◆ Work to be completed
Two lines below mark the span: the one containing "env_stmt : stmt_clock;" and the one containing "(** [ValidateAndCommit]: the". Set down both, plus every line between, exactly as they stand, and nothing else.

◆ Provided material
=====
(* ===== verification/UQLExec.v ===== *)
(** The UQL statements (query.go sections 4 to 8, the [Execute] methods): each
    statement against the database, the version cache, the text index and the
    lock manager.  Statements run to completion; a lock that is not granted at
    once is waited for, and nothing else runs meanwhile. *)

From Stdlib Require Import Strings.Byte.
From S2P Require Import Common.
From S2P Require Import Prelude.
From S2P Require Import VFS.
From S2P Require Import LRU.
From S2P Require Import Page.
From S2P Require Import Telemetry.
From S2P Require Import BufferPool.
From S2P Require Import WAL.
From S2P Require Import DBPage.
From S2P Require Import DB.
From S2P Require Import Recovery.
From S2P Require Import LockManager.
From S2P Require Import Roaring.
From S2P Require Import Segment.
From S2P Require Import Query.
From S2P Require Import MVCC.
From S2P Require Import UQLLexer.
From S2P Require Import UQLParser.

(** Cache and lock keys are strings, page keys the same bytes. *)
Definition key_string (k : bytes) : string := String.string_of_list_byte k.

(** What a statement works on: the database, the global version cache, and the
    index and lock manager when the caller passes them. *)
Record Engine (D P : Type) := mkEngine {
  edb : DB D P;
  cache : Cache.MVCCCacheStore;
  eindex : option MemIndex;
  lockMgr : option LockState
}.
Arguments mkEngine {_ _} _ _ _ _.
Arguments edb {_ _} _.
Arguments cache {_ _} _.
Arguments eindex {_ _} _.
Arguments lockMgr {_ _} _.

(** The clock readings of a cache commit (begin, commit, expiry) and of the
    page write. *)
Record stmt_clock := mkStmtClock { occBegin : Z; occCommit : Z; occTTL : Z; pageClock : clock }.

(** The readings for one document of a [SELECT]. *)
Record row_clock := mkRowClock { rowCache : Z; rowPage : Z; rowCommit : Z; rowTTL : Z }.

(** The arguments of [Execute] besides the engine, and the readings of the clock
    and outcomes of the log a statement meets. *)
Record StmtEnv := mkEnv {
  env_searcher : option bytes;
  env_codec : option Codec;
  env_walFile : option bytes;
  env_stmt : stmt_clock;
  env_rows : nat -> row_clock;
  env_pages : nat -> clock;
  env_redo : nat -> clock;
  env_undo : nat -> clock;
  env_undoFuel : nat;
  env_log : io_outcome;
  env_report : EngineMetricsSnapshot -> bytes
}.

Section Statements.
Context {D P : Type} `{BlockDevice D} `{EvictionPolicy P} `{MapRange}.
Abbreviation engine := (Engine D P).
Abbreviation exec := (io engine).
Implicit Types e : engine.

Definition on_db {A} (f : DB D P -> result A * DB D P) : exec A := fun e =>
  let '(r, db) := f (edb e) in (r, mkEngine db (cache e) (eindex e) (lockMgr e)).

Definition on_cache {A} (f : Cache.MVCCCacheStore -> A * Cache.MVCCCacheStore) : exec A := fun e =>
  let '(a, c) := f (cache e) in (Ok a, mkEngine (edb e) c (eindex e) (lockMgr e)).

Definition exec_begin : exec Z := on_db (fun db => let '(id, db) := BeginTxn db in (Ok id, db)).
Definition exec_commit (txn : Z) : exec unit := on_db (fun db => (Ok tt, CommitTxn db txn)).

Definition begin_occ (now : Z) : exec Z := on_cache (Cache.BeginOCC now).

(** [ValidateAndCommit]: the error, if any. *)
Definition commit_occ (txID : Z) (ws : gmap string (option bytes)) (nowCommit nowTTL : Z) : exec (option error) :=
  on_cache (Cache.ValidateAndCommit txID ws 0 nowCommit nowTTL).

(** [lockMgr.Acquire] when there is a lock manager.  It never reports an error;
    a call that has to wait does so for good, as no other call runs. *)
Definition acquire (txn : Z) (key : bytes) (m : LockMode) : exec unit := fun e =>
  match lockMgr e with
  | None => (Ok tt, e)
  | Some s =>
      let '(granted, s) := Acquire txn (key_string key) m s in
      ((if (granted : bool) then Ok tt else Hang), mkEngine (edb e) (cache e) (eindex e) (Some s))
  end.

Definition release_all (txn : Z) : exec unit := fun e =>
  (Ok tt, mkEngine (edb e) (cache e) (eindex e) (ReleaseAll txn <$> lockMgr e)).

Definition add_index (docID : Z) (text : bytes) : exec unit := fun e =>
  (Ok tt, mkEngine (edb e) (cache e) ((fun m => index_Add m docID text) <$> eindex e) (lockMgr e)).

(** [stmt.Filter.Execute(s).ToArray()]; a nil searcher is dereferenced. *)
Definition run_filter (q : Query) (searcher : option bytes) : exec (list Z) :=
  of_result (match searcher with
             | None => Panic
             | Some data => bm ← Execute q data; Ok (ToArray bm)
             end).

(** ** HSET *)

Definition execHSet (hashKey field value : bytes) (c : stmt_clock) : exec (list bytes) :=
  let compositeKey := PrefixHash ++ hashKey ++ str ":" ++ field in
  txID ← begin_occ (occBegin c);
  err ← commit_occ txID {[key_string compositeKey := Some value]} (occCommit c) (occTTL c);
  match err with
  | Some err => of_result (Err (Wrap "cache transactional write failed" err))
  | None =>
      txn ← exec_begin;
      _ ← acquire txn compositeKey LockExclusive;
      r ← try (on_db (fun db => HSet db 0 txn hashKey field value 0 (pageClock c)));
      _ ← exec_commit txn;
      _ ← release_all txn;
      match r with
      | inl err => of_result (Err err)
      | inr _ => mret [str "SUCCESS: Transaction complete. MVCC record appended and slotted data synchronized."]
      end
  end.

(** ** SELECT *)

(** The row text of a join. *)
Definition join_row (joinTable val : bytes) : bytes :=
  if bool_decide (joinTable = []) then val
  else val ++ str " linked to " ++ joinTable ++ str " relational row matrix".

(** The loop over the documents; the loop ends when the limit is reached. *)
Fixpoint select_loop (limit : Z) (compressed : bool) (joinTable : bytes) (codec : option Codec) (txID txn : Z)
    (docIDs : list Z) (ts : nat -> row_clock) (results : list bytes) : exec (list bytes) :=
  match docIDs with
  | [] => mret results
  | id :: docIDs =>
      let t := ts 0%nat in
      let continue results :=
        if limit <=? zlen results then mret results
        else select_loop limit compressed joinTable codec txID txn docIDs (fun i => ts (S i)) results in
      let keyStr := Sprintf_d id in
      hit ← (fun e => (Ok (Cache.Read txID (key_string keyStr) (rowCache t) (cache e)), e));
      match hit with
      | Ok val => continue (results ++ [join_row joinTable (default [] val)])
      | _ =>
          _ ← acquire txn keyStr LockShared;
          r ← try (match codec with
                   | Some codec => if compressed then on_db (fun db => ReadCompressed db 0 txn keyStr codec (rowPage t))
                                   else on_db (fun db => DB.Read db 0 txn keyStr (rowPage t))
                   | None => on_db (fun db => DB.Read db 0 txn keyStr (rowPage t))
                   end);
          match r with
          | inr val =>
              _ ← commit_occ txID {[key_string keyStr := Some val]} (rowCommit t) (rowTTL t);
              continue (results ++ [join_row joinTable val])
          | inl _ => continue results
          end
      end
  end.

Definition execSelect (filter : Query) (limit : Z) (compressed : bool) (joinTable : bytes)
    (searcher : option bytes) (codec : option Codec) (now : Z) (ts : nat -> row_clock) : exec (list bytes) :=
  docIDs ← run_filter filter searcher;
  txID ← begin_occ now;
  txn ← exec_begin;
  results ← select_loop limit compressed joinTable codec txID txn docIDs ts [];
  _ ← release_all txn;
  _ ← exec_commit txn;
  mret results.

(** ** RECOVER, CHECKPOINT, SHOW METRICS *)

Definition execRecover (undoFuel : nat) (clkRedo clkUndo : nat -> clock) (walFile : option bytes) : exec (list bytes) :=
  r ← try (on_db (fun db => PerformRecovery undoFuel clkRedo clkUndo db walFile));
  match r with
  | inl err => of_result (Err (Wrap "UQL ARIES Recovery aborted" err))
  | inr _ => mret [str "SUCCESS: System historical record replay complete. Engine stable."]
  end.

(** The result of [FlushAll] is dropped; a queue that takes no request makes the
    call wait. *)
Definition execCheckpoint (io : io_outcome) : exec (list bytes) :=
  _ ← ignore (on_db (fun db => let '(r, pool) := FlushAll (bp db) in (r, set_bp pool db)));
  _ ← on_db (fun db => match Checkpoint (wal db) io with
                       | Some w => (Ok tt, set_wal w db)
                       | None => (Hang, db)
                       end);
  mret [str "SUCCESS: Dirty frames synced to storage disk. Checkpoint sealed."].

(** [report] is the text package fmt makes of a snapshot. *)
Definition execMetrics (report : EngineMetricsSnapshot -> bytes) : exec (list bytes) := fun e =>
  match db_metrics (edb e) with
  | None => (Err (Msg "telemetry interface is not active on this runtime instance"), e)
  | Some m => (Ok [report (Capture m)], e)
  end.

(** ** INSERT, UPDATE, DELETE *)

Definition execInsert (docID : Z) (value : bytes) (compressed : bool) (codec : option Codec) (c : stmt_clock) :
    exec (list bytes) :=
  let keyStr := Sprintf_d docID in
  txID ← begin_occ (occBegin c);
  err ← commit_occ txID {[key_string keyStr := Some value]} (occCommit c) (occTTL c);
  match err with
  | Some err => of_result (Err err)
  | None =>
      txn ← exec_begin;
      _ ← acquire txn keyStr LockExclusive;
      r ← try (match codec with
               | Some codec => if compressed then on_db (fun db => WriteCompressed db 0 txn keyStr value 0 codec (pageClock c))
                               else on_db (fun db => Write db 0 txn keyStr value (MixInt 0) (pageClock c))
               | None => on_db (fun db => Write db 0 txn keyStr value (MixInt 0) (pageClock c))
               end);
      _ ← exec_commit txn;
      _ ← release_all txn;
      match r with
      | inl err => of_result (Err err)
      | inr _ =>
          _ ← add_index docID value;
          mret [str "SUCCESS: Insert executed on storage block and tracking version appended to cache chains"]
      end
  end.

(** The loop of [UPDATE]; the write set collects the new versions. *)
Fixpoint update_loop (newValue : bytes) (txn : Z) (docIDs : list Z) (cs : nat -> clock)
    (ws : gmap string (option bytes)) : exec (gmap string (option bytes)) :=
  match docIDs with
  | [] => mret ws
  | id :: docIDs =>
      let keyStr := Sprintf_d id in
      _ ← acquire txn keyStr LockExclusive;
      _ ← ignore (on_db (fun db => Write db 0 txn keyStr newValue (MixInt 0) (cs 0%nat)));
      _ ← add_index id newValue;
      update_loop newValue txn docIDs (fun i => cs (S i)) (<[key_string keyStr := Some newValue]> ws)
  end.

(** What [UPDATE] and [DELETE] end with. *)
Definition finish_writes (txID txn : Z) (ws : gmap string (option bytes)) (nowCommit nowTTL : Z) (msg : bytes) :
    exec (list bytes) :=
  err ← commit_occ txID ws nowCommit nowTTL;
  _ ← exec_commit txn;
  _ ← release_all txn;
  match err with
  | Some err => of_result (Err err)
  | None => mret [msg]
  end.

Definition execUpdate (filter : Query) (newValue : bytes) (searcher : option bytes) (now nowCommit nowTTL : Z)
    (cs : nat -> clock) : exec (list bytes) :=
  docIDs ← run_filter filter searcher;
  txID ← begin_occ now;
  txn ← exec_begin;
  ws ← update_loop newValue txn docIDs cs ∅;
  finish_writes txID txn ws nowCommit nowTTL (str "SUCCESS: MVCC chains updated and physical blocks synchronized").

Fixpoint tombstone_loop (txn : Z) (docIDs : list Z) (cs : nat -> clock)
    (ws : gmap string (option bytes)) : exec (gmap string (option bytes)) :=
  match docIDs with
  | [] => mret ws
  | id :: docIDs =>
      let keyStr := Sprintf_d id in
      _ ← acquire txn keyStr LockExclusive;
      _ ← ignore (on_db (fun db => Write db 0 txn keyStr [] (MixDuration 1) (cs 0%nat)));
      tombstone_loop txn docIDs (fun i => cs (S i)) (<[key_string keyStr := None]> ws)
  end.

Definition execDelete (filter : Query) (searcher : option bytes) (now nowCommit nowTTL : Z) (cs : nat -> clock) :
    exec (list bytes) :=
  docIDs ← run_filter filter searcher;
  txID ← begin_occ now;
  txn ← exec_begin;
  ws ← tombstone_loop txn docIDs cs ∅;
  finish_writes txID txn ws nowCommit nowTTL (str "SUCCESS: Transaction complete. MVCC tombstone markers assigned.").

(** ** [UQLStatement.Execute] *)

Definition execute (env : StmtEnv) (stmt : UQLStatement) : exec (list bytes) :=
  let c := env_stmt env in
  match stmt with
  | HSetStatement h f v => execHSet h f v c
  | SelectStatement q limit comp table _ _ =>
      execSelect q limit comp table (env_searcher env) (env_codec env) (occBegin c) (env_rows env)
  | RecoverStatement => execRecover (env_undoFuel env) (env_redo env) (env_undo env) (env_walFile env)
  | CheckpointStatement => execCheckpoint (env_log env)
  | MetricsStatement => execMetrics (env_report env)
  | InsertStatement id v comp => execInsert id v comp (env_codec env) c
  | UpdateStatement q v =>
      execUpdate q v (env_searcher env) (occBegin c) (occCommit c) (occTTL c) (env_pages env)
  | DeleteStatement q =>
      execDelete q (env_searcher env) (occBegin c) (occCommit c) (occTTL c) (env_pages env)
  end.
End Statements.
=====
◆ Exercise solution
  env_stmt : stmt_clock;
  env_rows : nat -> row_clock;
  env_pages : nat -> clock;
  env_redo : nat -> clock;
  env_undo : nat -> clock;
  env_undoFuel : nat;
  env_log : io_outcome;
  env_report : EngineMetricsSnapshot -> bytes
}.

Section Statements.
Context {D P : Type} `{BlockDevice D} `{EvictionPolicy P} `{MapRange}.
Abbreviation engine := (Engine D P).
Abbreviation exec := (io engine).
Implicit Types e : engine.

Definition on_db {A} (f : DB D P -> result A * DB D P) : exec A := fun e =>
  let '(r, db) := f (edb e) in (r, mkEngine db (cache e) (eindex e) (lockMgr e)).

Definition on_cache {A} (f : Cache.MVCCCacheStore -> A * Cache.MVCCCacheStore) : exec A := fun e =>
  let '(a, c) := f (cache e) in (Ok a, mkEngine (edb e) c (eindex e) (lockMgr e)).

Definition exec_begin : exec Z := on_db (fun db => let '(id, db) := BeginTxn db in (Ok id, db)).
Definition exec_commit (txn : Z) : exec unit := on_db (fun db => (Ok tt, CommitTxn db txn)).

Definition begin_occ (now : Z) : exec Z := on_cache (Cache.BeginOCC now).

(** [ValidateAndCommit]: the error, if any. *)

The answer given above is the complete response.